-------- RECORDS TO PROCESS

(** X1.  Every drag-over, drag-leave and drop handler starts by calling
    [preventDefault] and [stopPropagation], whatever it decides afterwards
    and even when it ends in an error.  The event comes back with its
    propagation stopped and with its default action prevented if it is
    cancelable (a browser's dragover and drop are; a dragleave is not and
    stays as it was); the payload is untouched. *)
Theorem drag_events_always_suppressed (w : World) (event : DragEvent) :
  Forall
    (fun r : Result unit * (World * DragEvent) =>
       (exists rest,
          emitted w (worldOf r) = EPreventDefault :: EStopPropagation :: rest) /\
       defaultPrevented (eventOf r) = defaultPrevented event || cancelable event /\
       propagationStopped (eventOf r) = true /\
       cancelable (eventOf r) = cancelable event /\
       types (dataTransfer (eventOf r)) = types (dataTransfer event) /\
       items (dataTransfer (eventOf r)) = items (dataTransfer event))
    [handleDragOver (w, event); handleDragLeave (w, event); handleDrop (w, event)].
Proof.
  repeat apply Forall_cons; try apply Forall_nil.
  - rewrite handleDragOver_event.
    rewrite (emitted_app _ _ _ (handleDragOver_trace w event)).
    split; [| repeat split].
    destruct (accepts w event); cbn [app]; eauto.
  - rewrite handleDragLeave_event.
    rewrite (emitted_app _ _ _ (handleDragLeave_trace w event)).
    split; [| repeat split]. cbn [app]. eauto.
  - rewrite handleDrop_event, handleDrop_emitted.
    split; [| repeat split]. unfold drop_effects. cbn [app]. eauto.
Qed.

(** X2.  Along every run of a freshly installed plugin at most one timer
    is pending; it is the one [removeDragOverClassTimeout] names and it is
    due within the next 50 ms. *)
Theorem at_most_one_pending_timer
        (core : UppyState) (o : Options) (inputs : list Input) :
  debounce_invariant (run inputs (install (new_DragDrop core o))) /\
  length (timers (run inputs (install (new_DragDrop core o)))) <= 1.
Proof.
  assert (Hinv : debounce_invariant (run inputs (install (new_DragDrop core o)))).
  { apply debounce_invariant_run. now left. }
  split; [exact Hinv |].
  destruct Hinv as [-> | (h & due & -> & _)]; cbn; lia.
Qed.

(** X3.  The delay counts from the latest drag-leave: after two leaves in
    a row the plugin is still hovering exactly when it was hovering before,
    the second leave came less than 50 ms after the first, and less than
    50 ms have passed since the second. *)
Theorem leave_restarts_debounce
        (core : UppyState) (o : Options) (inputs : list Input)
        (first second : DragEvent) (d1 d2 : nat) :
  let w := run inputs (install (new_DragDrop core o)) in
  isDraggingOver (run [DragLeave first; Wait d1; DragLeave second; Wait d2] w) =
    isDraggingOver w && Nat.ltb d1 50 && Nat.ltb d2 50.
Proof.
  cbn zeta. cbn [run fold_left].
  pose proof (timers_owned_reachable core o inputs) as O0.
  revert O0. generalize (run inputs (install (new_DragDrop core o))) as w.
  intros w O0.
  pose proof (step_DragLeave_then_Wait w first d1 O0) as (_ & H2).
  pose proof (timers_owned_step (Wait d1) _
                (timers_owned_step (DragLeave first) w O0)) as O2.
  revert H2 O2. generalize (step (Wait d1) (step (DragLeave first) w)) as w2.
  intros w2 H2 O2.
  pose proof (step_DragLeave_then_Wait w2 second d2 O2) as (_ & H4).
  rewrite H4, H2.
  destruct (isDraggingOver w), (Nat.ltb d1 50), (Nat.ltb d2 50); reflexivity.
Qed.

----------------

YOUR ASSIGNMENT:
Restate all of the entries exactly, please.

SOLUTION FOR THIS PROBLEM:
(** X1.  Every drag-over, drag-leave and drop handler starts by calling
    [preventDefault] and [stopPropagation], whatever it decides afterwards
    and even when it ends in an error.  The event comes back with its
    propagation stopped and with its default action prevented if it is
    cancelable (a browser's dragover and drop are; a dragleave is not and
    stays as it was); the payload is untouched. *)
Theorem drag_events_always_suppressed (w : World) (event : DragEvent) :
  Forall
    (fun r : Result unit * (World * DragEvent) =>
       (exists rest,
          emitted w (worldOf r) = EPreventDefault :: EStopPropagation :: rest) /\
       defaultPrevented (eventOf r) = defaultPrevented event || cancelable event /\
       propagationStopped (eventOf r) = true /\
       cancelable (eventOf r) = cancelable event /\
       types (dataTransfer (eventOf r)) = types (dataTransfer event) /\
       items (dataTransfer (eventOf r)) = items (dataTransfer event))
    [handleDragOver (w, event); handleDragLeave (w, event); handleDrop (w, event)].
Proof.
  repeat apply Forall_cons; try apply Forall_nil.
  - rewrite handleDragOver_event.
    rewrite (emitted_app _ _ _ (handleDragOver_trace w event)).
    split; [| repeat split].
    destruct (accepts w event); cbn [app]; eauto.
  - rewrite handleDragLeave_event.
    rewrite (emitted_app _ _ _ (handleDragLeave_trace w event)).
    split; [| repeat split]. cbn [app]. eauto.
  - rewrite handleDrop_event, handleDrop_emitted.
    split; [| repeat split]. unfold drop_effects. cbn [app]. eauto.
Qed.

(** X2.  Along every run of a freshly installed plugin at most one timer
    is pending; it is the one [removeDragOverClassTimeout] names and it is
    due within the next 50 ms. *)
Theorem at_most_one_pending_timer
        (core : UppyState) (o : Options) (inputs : list Input) :
  debounce_invariant (run inputs (install (new_DragDrop core o))) /\
  length (timers (run inputs (install (new_DragDrop core o)))) <= 1.
Proof.
  assert (Hinv : debounce_invariant (run inputs (install (new_DragDrop core o)))).
  { apply debounce_invariant_run. now left. }
  split; [exact Hinv |].
  destruct Hinv as [-> | (h & due & -> & _)]; cbn; lia.
Qed.

(** X3.  The delay counts from the latest drag-leave: after two leaves in
    a row the plugin is still hovering exactly when it was hovering before,
    the second leave came less than 50 ms after the first, and less than
    50 ms have passed since the second. *)
Theorem leave_restarts_debounce
        (core : UppyState) (o : Options) (inputs : list Input)
        (first second : DragEvent) (d1 d2 : nat) :
  let w := run inputs (install (new_DragDrop core o)) in
  isDraggingOver (run [DragLeave first; Wait d1; DragLeave second; Wait d2] w) =
    isDraggingOver w && Nat.ltb d1 50 && Nat.ltb d2 50.
Proof.
  cbn zeta. cbn [run fold_left].
  pose proof (timers_owned_reachable core o inputs) as O0.
  revert O0. generalize (run inputs (install (new_DragDrop core o))) as w.
  intros w O0.
  pose proof (step_DragLeave_then_Wait w first d1 O0) as (_ & H2).
  pose proof (timers_owned_step (Wait d1) _
                (timers_owned_step (DragLeave first) w O0)) as O2.
  revert H2 O2. generalize (step (Wait d1) (step (DragLeave first) w)) as w2.
  intros w2 H2 O2.
  pose proof (step_DragLeave_then_Wait w2 second d2 O2) as (_ & H4).
  rewrite H4, H2.
  destruct (isDraggingOver w), (Nat.ltb d1 50), (Nat.ltb d2 50); reflexivity.
Qed.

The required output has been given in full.